## TO DO
The response must consist of the lines below from the one with "((first :: mqtt_encode_remaining_length" through the one with "p)) <= MQTT_MAX_REMAINING_LENGTH)%Z ->", exactly as they appear and with both ends kept.

## EXTRACTED DATA
(* ===== verification/Datapoint.v ===== *)
(** * Datapoint values and the network timeout of [xively.c]

    [xi_datapoint_t] carries a tag [value_type] and a union [value] of an
    [int32_t], a [float] and a character buffer of
    [XI_VALUE_STRING_MAX_SIZE] bytes.  The model keeps the union as its
    bytes, so that the members overlay each other as in C: an [int32_t] is
    its four bytes in little-endian order (the byte order of the targets
    the library is built for), a [float] its four bytes of IEEE single
    format (the model keeps the bit pattern, no float arithmetic is done
    here).  The [assert]s of the accessors are [XFault].

    [xi_str_copy_untiln] is not in the repository: [xi_set_value_str] takes
    it as an argument, a function returning the buffer after the copy and
    the count it returns. *)

From S2P Require Import Prelude.

Module Datapoint.

(** ** Data *)

Inductive xi_value_type : Type :=
  | XI_VALUE_TYPE_I32 | XI_VALUE_TYPE_F32 | XI_VALUE_TYPE_STR.

#[export] Instance xi_value_type_eq_dec : EqDecision xi_value_type.
Proof. solve_decision. Defined.

(** The union [value] as its bytes (each in [0, 256)), and the tag. *)
Record xi_datapoint_t : Type := mk_datapoint {
  value_bytes : list Z;
  value_type : xi_value_type
}.

(** ** Machine integers as bytes *)

(** Byte [k] (from the least significant) of the two's complement of [v]. *)
Definition byte_at (v : Z) (k : nat) : Z := Z.land (Z.shiftr v (8 * Z.of_nat k)) 255.

Definition bytes_of_32 (v : Z) : list Z := map (byte_at v) [0; 1; 2; 3].

Definition u32_of_bytes (bs : list Z) : Z :=
  foldr (fun b acc => b + 256 * acc)%Z 0%Z (take 4 bs).

(** The [int32_t] whose little-endian bytes start [bs]. *)
Definition i32_of_bytes (bs : list Z) : Z :=
  let u := u32_of_bytes bs in if (2 ^ 31 <=? u)%Z then (u - 2 ^ 32)%Z else u.

(** Writing bytes at the start of the union. *)
Definition write_bytes (buf bs : list Z) : list Z := bs ++ drop (length bs) buf.

(** ** Accessors *)

Definition xi_get_value_type (p : xi_datapoint_t) : xi_value_type := value_type p.

Definition xi_set_value_i32 (p : xi_datapoint_t) (value : Z) : xi_datapoint_t :=
  mk_datapoint (write_bytes (value_bytes p) (bytes_of_32 value)) XI_VALUE_TYPE_I32.

Definition xi_get_value_i32 (p : xi_datapoint_t) : xres Z :=
  if decide (value_type p = XI_VALUE_TYPE_I32) then XOk (i32_of_bytes (value_bytes p))
  else XFault.

(** [&p->value.i32_value] or [NULL]: [true] for the member's address. *)
Definition xi_value_pointer_i32 (p : xi_datapoint_t) : bool :=
  bool_decide (value_type p = XI_VALUE_TYPE_I32).

(** A [float] is given by its bit pattern, an unsigned 32-bit integer. *)
Definition xi_set_value_f32 (p : xi_datapoint_t) (bits : Z) : xi_datapoint_t :=
  mk_datapoint (write_bytes (value_bytes p) (bytes_of_32 bits)) XI_VALUE_TYPE_F32.

Definition xi_get_value_f32 (p : xi_datapoint_t) : xres Z :=
  if decide (value_type p = XI_VALUE_TYPE_F32) then XOk (u32_of_bytes (value_bytes p))
  else XFault.

Definition xi_value_pointer_f32 (p : xi_datapoint_t) : bool :=
  bool_decide (value_type p = XI_VALUE_TYPE_F32).

(** [xi_set_value_str]: the copy into the union comes first, the size check
    [XI_CHECK_SIZE( s, XI_VALUE_STRING_MAX_SIZE, ... )] second; on failure
    the C function returns [0] with [p] already written.  The result is the
    returned pointer ([None] for [0]) and the datapoint after the call. *)
Definition xi_set_value_str (XI_VALUE_STRING_MAX_SIZE : nat)
    (xi_str_copy_untiln : list Z -> nat -> list Z -> list Z * Z)
    (p : xi_datapoint_t) (value : list Z) : option unit * xi_datapoint_t :=
  let '(buf, s) := xi_str_copy_untiln (value_bytes p) XI_VALUE_STRING_MAX_SIZE value in
  let p1 := mk_datapoint buf (value_type p) in
  if (Z.of_nat XI_VALUE_STRING_MAX_SIZE <=? s)%Z then (None, p1)
  else (Some tt, mk_datapoint buf XI_VALUE_TYPE_STR).

Definition xi_value_pointer_str (p : xi_datapoint_t) : bool :=
  bool_decide (value_type p = XI_VALUE_TYPE_STR).

(** ** [xi_globals.network_timeout] *)

(** The new value of the global: the [uint32_t] argument. *)
Definition xi_set_network_timeout (timeout : Z) : Z := Z.land timeout (Z.ones 32).

Definition xi_get_network_timeout (network_timeout : Z) : Z := network_timeout.

(** ** Facts *)

Lemma byte_at_spec v k : byte_at v k = ((v / 2 ^ (8 * Z.of_nat k)) mod 256)%Z.
Proof.
  unfold byte_at. rewrite Z.shiftr_div_pow2 by lia.
  change 255%Z with (Z.ones 8). by rewrite Z.land_ones by lia.
Qed.

(** The four bytes of [v] read back as an unsigned number: [v] modulo
    [2^32]. *)
Lemma u32_of_bytes_32 v rest : u32_of_bytes (bytes_of_32 v ++ rest) = (v mod 2 ^ 32)%Z.
Proof.
  unfold u32_of_bytes, bytes_of_32. simpl. rewrite !byte_at_spec.
  change (2 ^ (8 * Z.of_nat 0))%Z with 1%Z. change (2 ^ (8 * Z.of_nat 1))%Z with 256%Z.
  change (2 ^ (8 * Z.of_nat 2))%Z with (256 * 256)%Z.
  change (2 ^ (8 * Z.of_nat 3))%Z with (256 * 256 * 256)%Z.
  rewrite Z.div_1_r, <- !Z.div_div by lia.
  change (2 ^ 32)%Z with (256 * (256 * (256 * 256)))%Z.
  rewrite !Z.rem_mul_r by lia. lia.
Qed.

(** Storing an [int32_t] in a datapoint and reading it back gives the
    value reduced to the 32-bit two's complement range: the value itself
    for every [int32_t], and the wrapped value for any wider integer. *)
Theorem xi_get_value_i32_roundtrip p v :
  xi_get_value_i32 (xi_set_value_i32 p v) = XOk (((v + 2 ^ 31) mod 2 ^ 32) - 2 ^ 31)%Z.
Proof.
  unfold xi_get_value_i32, xi_set_value_i32. simpl.
  unfold i32_of_bytes, write_bytes. rewrite u32_of_bytes_32. f_equal.
  pose proof (Z.mod_pos_bound v (2 ^ 32) ltac:(lia)).
  rewrite (Z.add_mod v) by lia. change ((2 ^ 31) mod 2 ^ 32)%Z with (2 ^ 31)%Z.
  destruct (Z.leb_spec (2 ^ 31) (v mod 2 ^ 32)).
  - rewrite (Zmod_eq_full (v mod 2 ^ 32 + 2 ^ 31)) by lia.
    replace ((v mod 2 ^ 32 + 2 ^ 31) / 2 ^ 32)%Z with 1%Z; [lia|].
    apply Z.div_unique with (v mod 2 ^ 32 + 2 ^ 31 - 2 ^ 32)%Z; lia.
  - rewrite (Z.mod_small (v mod 2 ^ 32 + 2 ^ 31)) by lia. lia.
Qed.

Lemma u32_of_bytes_take bs : u32_of_bytes bs = u32_of_bytes (take 4 bs).
Proof. unfold u32_of_bytes. by rewrite take_take. Qed.

(** C37. [xi_set_value_str] copies into the union before it checks the
    size: when the copy reports an overflow, the call returns [0] but the
    datapoint keeps its [XI_VALUE_TYPE_I32] tag over bytes the copy
    overwrote, so [xi_get_value_i32] now reads the first four characters of
    the rejected string instead of the stored integer. *)
Theorem xi_set_value_str_failure_overwrites max copy p value buf s :
  copy (value_bytes p) max value = (buf, s) ->
  take 4 buf = take 4 value -> (Z.of_nat max <= s)%Z -> value_type p = XI_VALUE_TYPE_I32 ->
  exists p', xi_set_value_str max copy p value = (None, p') /\
    xi_get_value_type p' = XI_VALUE_TYPE_I32 /\ xi_get_value_i32 p' = XOk (i32_of_bytes value).
Proof.
  intros Hc Ht Hs Hty. unfold xi_set_value_str. rewrite Hc.
  rewrite (proj2 (Z.leb_le _ _) Hs). eexists. split; [reflexivity|].
  unfold xi_get_value_type, xi_get_value_i32. simpl. rewrite Hty, decide_True by done.
  split; [done|]. unfold i32_of_bytes. by rewrite u32_of_bytes_take, Ht, <- u32_of_bytes_take.
Qed.

(** A copy that writes the whole source and returns its length. *)
Definition copy_whole (dst : list Z) (size : nat) (src : list Z) : list Z * Z :=
  (write_bytes dst src, Z.of_nat (length src)).

Definition datapoint_seven : xi_datapoint_t :=
  xi_set_value_i32 (mk_datapoint (replicate 8 0%Z) XI_VALUE_TYPE_I32) 7.

Lemma xi_set_value_str_failure_overwrites_witness :
  xi_get_value_i32 datapoint_seven = XOk 7%Z /\
  exists p', xi_set_value_str 4 copy_whole datapoint_seven [104; 101; 108; 108; 111]%Z = (None, p') /\
    xi_get_value_type p' = XI_VALUE_TYPE_I32 /\
    xi_get_value_i32 p' = XOk (i32_of_bytes [104; 101; 108; 108; 111]%Z).
Proof.
  split; [reflexivity|].
  apply (xi_set_value_str_failure_overwrites 4 copy_whole datapoint_seven _
           (write_bytes (value_bytes datapoint_seven) [104; 101; 108; 108; 111]%Z) 5);
    reflexivity || (simpl; lia).
Defined.

End Datapoint.
(** C15. The parser is resumable across buffers: when
    [mqtt_parser_execute] runs out of bytes ([INCOMPLETE]), in the fixed
    header or in the body, feeding the rest of the stream to the parser it
    left gives exactly what feeding the whole stream at once gives; so a
    packet split at any byte decodes as the unsplit one. *)
Theorem mqtt_parser_execute_resumable p hdr bs1 bs2 p1 hdr1 m1 r1 :
  mqtt_parser_execute p hdr bs1 = (MQTT_PARSER_RC_INCOMPLETE, p1, hdr1, m1, r1) ->
  mqtt_parser_execute p hdr (bs1 ++ bs2) = mqtt_parser_execute p1 hdr1 bs2.
Proof.
  unfold mqtt_parser_execute at 1.
  destruct (mqtt_parser_feed p hdr bs1) as [[[rc q] h] rest] eqn:Ef.
  destruct rc; try discriminate.
  - case_bool_decide as Hvh; [|discriminate].
    destruct (mqtt_parser_body q h rest) as [[[rc2 q2] m2] rest2] eqn:Eb.
    intros [= -> <- <- <- <-].
    destruct (mqtt_parser_body_incomplete q h rest q2 m2 rest2 Eb) as (_ & Hq2 & _).
    rewrite (execute_variable_header q2) by (rewrite Hq2; done).
    unfold mqtt_parser_execute. rewrite (feed_continue_app _ _ _ _ _ _ _ Ef).
    rewrite bool_decide_true by done. by rewrite (mqtt_parser_body_app _ _ _ _ _ _ _ Eb).
  - intros [= <- <- _ _]. pose proof (feed_incomplete_nil _ _ _ _ _ _ Ef) as ->.
    unfold mqtt_parser_execute. by rewrite (mqtt_parser_feed_resumable _ _ _ _ _ _ Ef).
Qed.

(** A message id that is not exactly two bytes. *)
Lemma decode_id_length bs : length bs <> 2 -> decode_id bs = None.
Proof. intros H. destruct bs as [|a [|b [|c r]]]; simpl in *; done || lia. Qed.

(** C16. A packet whose declared remaining length disagrees with its
    fields is rejected with [ERROR], never truncated or padded silently:
    a CONNECT whose length counts bytes after its last field, and a
    PUBACK, PUBREC, PUBREL or PUBCOMP whose body is not exactly a message
    id; the bytes after the declared length are left unread. *)
Theorem mqtt_parser_length_mismatch c (extra : list Z) (first : Z) (body rest : list Z) :
  connect_wf c -> extra <> [] ->
  (Z.of_nat (length (connect_body c ++ extra)) <= MQTT_MAX_REMAINING_LENGTH)%Z ->
  first ∈ [64; 80; 98; 112]%Z -> length body <> 2 ->
  (Z.of_nat (length body) <= MQTT_MAX_REMAINING_LENGTH)%Z ->
  (exists q, mqtt_parser_execute mqtt_parser_init None
     ((16%Z :: mqtt_encode_remaining_length (Z.of_nat (length (connect_body c ++ extra)))
          ++ connect_body c ++ extra) ++ rest) =
     (MQTT_PARSER_RC_ERROR, q, Some 16%Z, None, rest)) /\
  (exists q, mqtt_parser_execute mqtt_parser_init None
     ((first :: mqtt_encode_remaining_length (Z.of_nat (length body)) ++ body) ++ rest) =
     (MQTT_PARSER_RC_ERROR, q, Some first, None, rest)).
Proof.
  intros Hc Hx Hmax Hfirst Hlen Hmax'. split.
  - destruct (execute_init_packet 16 (connect_body c ++ extra) rest Hmax) as [q Hq].
    assert (Hd : decode_packet 16 (connect_body c ++ extra) = None).
    { unfold decode_packet. rewrite decode_connect_app by done. by destruct extra. }
    rewrite Hd in Hq. eauto.
  - destruct (execute_init_packet first body rest Hmax') as [q Hq].
    assert (Hd : decode_packet first body = None).
    { unfold decode_packet. rewrite decode_id_length by done.
      repeat (apply elem_of_cons in Hfirst as [->|Hfirst]; [done|]). by apply elem_of_nil in Hfirst. }
    rewrite Hd in Hq. eauto.
Qed.

(** A buffer that holds the packet receives it. *)
Lemma mqtt_serialise_exact n p :
  (Z.of_nat (length (packet_body p)) <= MQTT_MAX_REMAINING_LENGTH)%Z ->
  S (length (mqtt_encode_remaining_length (Z.of_nat (length (packet_body p))) ++ packet_body p)) <= n ->
  mqtt_serialise n p = Some (packet_first_byte p ::
    mqtt_encode_remaining_length (Z.of_nat (length (packet_body p))) ++ packet_body p).
Proof.
  intros Hmax Hn. unfold mqtt_serialise. rewrite bool_decide_false by lia.
  by rewrite (proj2 (Nat.ltb_ge _ _)).
Qed.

## EXERCISE RESULT
     ((first :: mqtt_encode_remaining_length (Z.of_nat (length body)) ++ body) ++ rest) =
     (MQTT_PARSER_RC_ERROR, q, Some first, None, rest)).
Proof.
  intros Hc Hx Hmax Hfirst Hlen Hmax'. split.
  - destruct (execute_init_packet 16 (connect_body c ++ extra) rest Hmax) as [q Hq].
    assert (Hd : decode_packet 16 (connect_body c ++ extra) = None).
    { unfold decode_packet. rewrite decode_connect_app by done. by destruct extra. }
    rewrite Hd in Hq. eauto.
  - destruct (execute_init_packet first body rest Hmax') as [q Hq].
    assert (Hd : decode_packet first body = None).
    { unfold decode_packet. rewrite decode_id_length by done.
      repeat (apply elem_of_cons in Hfirst as [->|Hfirst]; [done|]). by apply elem_of_nil in Hfirst. }
    rewrite Hd in Hq. eauto.
Qed.

(** A buffer that holds the packet receives it. *)
Lemma mqtt_serialise_exact n p :
  (Z.of_nat (length (packet_body p)) <= MQTT_MAX_REMAINING_LENGTH)%Z ->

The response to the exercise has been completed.